Ex-porta-voz diz que Bush escondeu a verdade sobre Iraque

quarta-feira, 28 de maio de 2008 16:13 BRT
 

Por Steve Holland

WASHINGTON (Reuters) - Em um novo livro que promete causar polêmica, Scott McClellan, ex-porta-voz do governo dos EUA, acusou o presidente George W. Bush e seus principais assessores de esconder a verdade para defender a necessidade da guerra contra o Iraque.

McClellan, o primeiro membro do governo Bush a escrever um livro criticando o dirigente (que é texano como o ex-porta-voz), atraiu na quarta-feira críticas de seus ex-colegas da Casa Branca. Eles questionaram porque o porta-voz continuou no cargo se tinha essas opiniões, até agora desconhecidas.

"Se ele acredita que agradará a seus adversários, está redondamente enganado. E, infelizmente, ele acaba de perder os únicos amigos que tinha", afirmou Dan Bartlett, que trabalhou como conselheiro da Casa Branca.

McClellan, no livro "What Happened -- Inside the Bush White House and Washington's Culture of Deception" (Por dentro da Casa Branca de Bush e da cultura de logro de Washington), descreve-se como um antes admirador sincero de Bush que, por engano, viu-se ao lado da "campanha para vender a guerra" no Iraque.
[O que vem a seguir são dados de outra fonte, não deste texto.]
Definition sample_csv : csv_frame :=
  CsvFrame required_columns
    [CsvRow (Some 1) (Some "Forest") (Some "forest land") (Some (dec 126 100))
       (Some "Forest") (Some (qz 600)) (Some (qz 150)) (Some (qz 200))
       (Some (qz 50)) (Some (qz 8)) (Some "Deciduous forest");
     CsvRow (Some 2) (Some "Marsh") (Some "inland water") (Some (dec 37 100))
       (Some "Wetland") (Some (qz 10)) (Some (qz 5)) (Some (qz 300))
       (Some (qz 2)) (Some (qz 9)) (Some "Open marsh");
     CsvRow (Some 3) (Some "Pasture") None (Some (dec 5 10))
       (Some "Agriculture") (Some (qz 1)) (Some (qz 1)) (Some (qz 90))
       None (Some (qz 3)) (Some "Pasture")].

Definition sample_custom_factors : list (Z * gmap string (option Qc)) :=
  [(2, {[ "biocapacity_conversion_factor"%string := Some (dec 6 10);
          "naturalness"%string := Some (qz 1) ]});
   (33, {[ "biocapacity_conversion_factor"%string := Some (dec 6 10) ]})].

(** A store in which biocapacity rows still point at the reference table,
    the carbon table is absent and the water table is empty. *)
Definition sample_store : database :=
  Database (Some sample_lookup)
    (Some [ResultRow (Some 1) (Fin (qz 2)) [Fin (dec 252 100)]])
    None (Some [])
    (Some [ResultRow None (Fin (qz 6)) []]).

(** The tables are those of [create_database_schema]: each result table
    carries the foreign key. *)
Definition sample_conn : conn := Conn sample_store result_tables Idle [].

(** * More of the program *)

(** ** Schema, and dropping of tables *)

(** [CREATE TABLE IF NOT EXISTS], for the reference table and for a result
    table. *)
Definition create_lookup_if_not_exists (d : database) : database :=
  match solris_lookup d with
  | Some _ => d
  | None => set_lookup (Some []) d
  end.

Definition create_results_if_not_exists (t : result_table) (d : database)
  : database :=
  match rows_of t d with
  | Some _ => d
  | None => set_rows t (Some []) d
  end.

(** [create_database_schema]: the reference table first, then the four
    result tables in the order of the source. *)
Definition create_database_schema (d : database) : database :=
  foldl (fun d t => create_results_if_not_exists t d)
        (create_lookup_if_not_exists d)
        [biocapacity_results; carbon_sequestration_results;
         water_filtration_results; aesthetic_quality_results].

(** Failures of [DROP TABLE]. *)
Inductive ddl_error : Type :=
  | NoSuchTable (name : string)
  | DependentObjects (child : result_table).

Definition drop_results (t : result_table) (d : database)
  : ddl_error + database :=
  match rows_of t d with
  | None => inl (NoSuchTable (table_name t))
  | Some _ => inr (set_rows t None d)
  end.

(** The reference table cannot be dropped while a result table, whose
    foreign key depends on it, exists. *)
Definition drop_solris_lookup (d : database) : ddl_error + database :=
  match solris_lookup d with
  | None => inl (NoSuchTable "solris_lookup")
  | Some _ =>
      match filter (fun t => is_Some (rows_of t d)) result_tables with
      | t :: _ => inl (DependentObjects t)
      | [] => inr (set_lookup None d)
      end
  end.

(** What [clear_results_for_mode] raises: [ValueError] for a mode that is
    not a key of [table_map], or the failure of the [DROP TABLE]. *)
Inductive clear_exn : Type :=
  | UnknownMode (mode : string)
  | DropFailed (e : ddl_error).

Definition table_map : gmap string result_table :=
  list_to_map
    [("biocapacity", biocapacity_results);
     ("carbon", carbon_sequestration_results);
     ("carbon_sequestration", carbon_sequestration_results);
     ("water", water_filtration_results);
     ("water_filtration", water_filtration_results);
     ("aesthetic_quality", aesthetic_quality_results)]%string.

Definition clear_results_for_mode (mode : string) (d : database)
  : clear_exn + database :=
  match table_map !! mode with
  | None => inl (UnknownMode mode)
  | Some table_name =>
      match drop_results table_name d with
      | inl e => inl (DropFailed e)
      | inr d' => inr d'
      end
  end.

(** [clear_all_data]: the four result tables, then the reference table;
    the first statement that fails ends it. *)
Definition and_then {E A B} (x : E + A) (k : A -> E + B) : E + B :=
  match x with
  | inl e => inl e
  | inr a => k a
  end.

Definition clear_all_data (d : database) : ddl_error + database :=
  and_then (drop_results aesthetic_quality_results d) (fun d1 =>
  and_then (drop_results carbon_sequestration_results d1) (fun d2 =>
  and_then (drop_results water_filtration_results d2) (fun d3 =>
  and_then (drop_results biocapacity_results d3) (fun d4 =>
  drop_solris_lookup d4)))).




(** The modes [main] passes to [clear_results_for_mode]. *)
Definition main_modes : list string :=
  ["biocapacity"; "carbon_sequestration"; "water_filtration";
   "aesthetic_quality"]%string.

(** ** Vocabulary of the further statements *)

(** The store with no table at all. *)
Definition no_tables : database := Database None None None None None.

Definition all_tables_exist (d : database) : Prop :=
  is_Some (solris_lookup d)
  /\ forall t, is_Some (rows_of t d).

(** The keys of [table_map]. *)
Definition known_modes : list string :=
  ["biocapacity"; "carbon"; "carbon_sequestration"; "water";
   "water_filtration"; "aesthetic_quality"]%string.

(** The conversion factor an override map gives to a row: that of the
    entry for the row's code, when the entry has the key. *)
Definition patched_factor (custom_factors : list (Z * gmap string (option Qc)))
    (r : csv_row) : option Qc :=
  match csv_solris_code r with
  | None => csv_biocapacity_conversion_factor r
  | Some c =>
      match (list_to_map custom_factors : gmap Z (gmap string (option Qc)))
              !! c with
      | None => csv_biocapacity_conversion_factor r
      | Some factors =>
          default (csv_biocapacity_conversion_factor r)
            (factors !! "biocapacity_conversion_factor"%string)
      end
  end.

(** The area the sheet gives to code [k]: the sum over its rows of that
    code, an empty cell counting for 0. *)
Definition area_of (k : Z) (df : list area_row) : Qc :=
  foldr (fun r acc =>
           if decide (gridcode r = Some k)
           then (default 0%Qc (SUM_Area_Ha r) + acc)%Qc else acc)
        0%Qc df.

(** The total of the entries of key [k] in an aggregate. *)
Definition area_in (k : Z) (acc : list (Z * Qc)) : Qc :=
  foldr (fun ka s => if decide (ka.1 = k) then (ka.2 + s)%Qc else s)
        0%Qc acc.

(** A cell that is null or a number that is not negative. *)
Definition nonneg_or_na (x : num) : Prop :=
  match x with
  | Fin q => (0 <= q)%Qc
  | NaN => True
  | PInf | NInf => False
  end.

(** * Properties *)

(** ** Tactics *)

Ltac qc_eq := apply Qc_is_canon; vm_compute; reflexivity.

(** Order goals on [Qc] with literal bounds, sent to [lra] on [Q]. *)
Ltac qc_order :=
  repeat match goal with
         | H : bool_decide _ ≠ true |- _ => rewrite bool_decide_eq_true in H
         | H : ¬ (_ < _)%Qc |- _ => apply Qcnot_lt_le in H
         | H : ¬ (_ <= _)%Qc |- _ => apply Qcnot_le_lt in H
         | H : bool_decide _ = true |- _ => apply bool_decide_eq_true in H
         | H : bool_decide _ = false |- _ => apply bool_decide_eq_false in H
         end;
  unfold Qclt, Qcle, qz, dec in *; cbn [this Q2Qc] in *;
  repeat match goal with
         | H : context [Qred ?q] |- _ =>
             let r := eval vm_compute in (Qred q) in
             change (Qred q) with r in H
         | |- context [Qred ?q] =>
             let r := eval vm_compute in (Qred q) in
             change (Qred q) with r
         end;
  lra.

Ltac qc_neq :=
  let H := fresh in
  intros H; apply (f_equal this) in H; vm_compute in H; discriminate H.

Ltac by_decide := apply (bool_decide_unpack _); vm_compute; exact I.

Ltac num_eq :=
  vm_compute;
  first [reflexivity | f_equal; apply Qc_is_canon; vm_compute; reflexivity].

Ltac num_neq :=
  let H := fresh in
  intros H; vm_compute in H; discriminate H.

(** ** Rounding *)

Example round_dp_ex1 : round_dp 4 (dec 123456 100000) = dec 12346 10000.
Proof. apply Qc_is_canon. vm_compute. reflexivity. Qed.
Example round_dp_ex2 : round_dp 2 (dec 125 1000) = dec 12 100.
Proof. apply Qc_is_canon. vm_compute. reflexivity. Qed.
Example round_dp_ex3 : round_dp 2 (dec 375 1000) = dec 38 100.
Proof. apply Qc_is_canon. vm_compute. reflexivity. Qed.

(** ** Cells and sums *)

Lemma nansum_fin_total xs :
  Forall finite_or_na xs -> nansum xs = Fin (fin_total xs).
Proof.
  induction 1 as [|x xs Hx _ IH]; [reflexivity|].
  unfold nansum in *. cbn [foldr fin_total]. rewrite IH.
  destruct x; cbn; try reflexivity; contradiction.
Qed.

Lemma is_finite_finite_or_na x : is_finite x -> finite_or_na x.
Proof. destruct x; cbn; tauto. Qed.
O ex-porta-voz, que argumentou veementemente a respeito da necessidade da guerra quando falava aos microfones da Casa Branca, escreveu que a decisão de invadir o país árabe havia sido um "erro fatídico."

"Segundo acredito, a guerra só deveria ser travada quando necessária, e a guerra do Iraque não foi necessária", afirmou.

DÍVIDA COM O PAI

McClellan descreveu Bush como um "homem com carisma pessoal, perspicácia e uma enorme habilidade política", um homem "mais do que inteligente para ser presidente." Ao mesmo tempo, o ex-porta-voz dissemina críticas ao antigo patrão nas 341 páginas do livro.   Continuação...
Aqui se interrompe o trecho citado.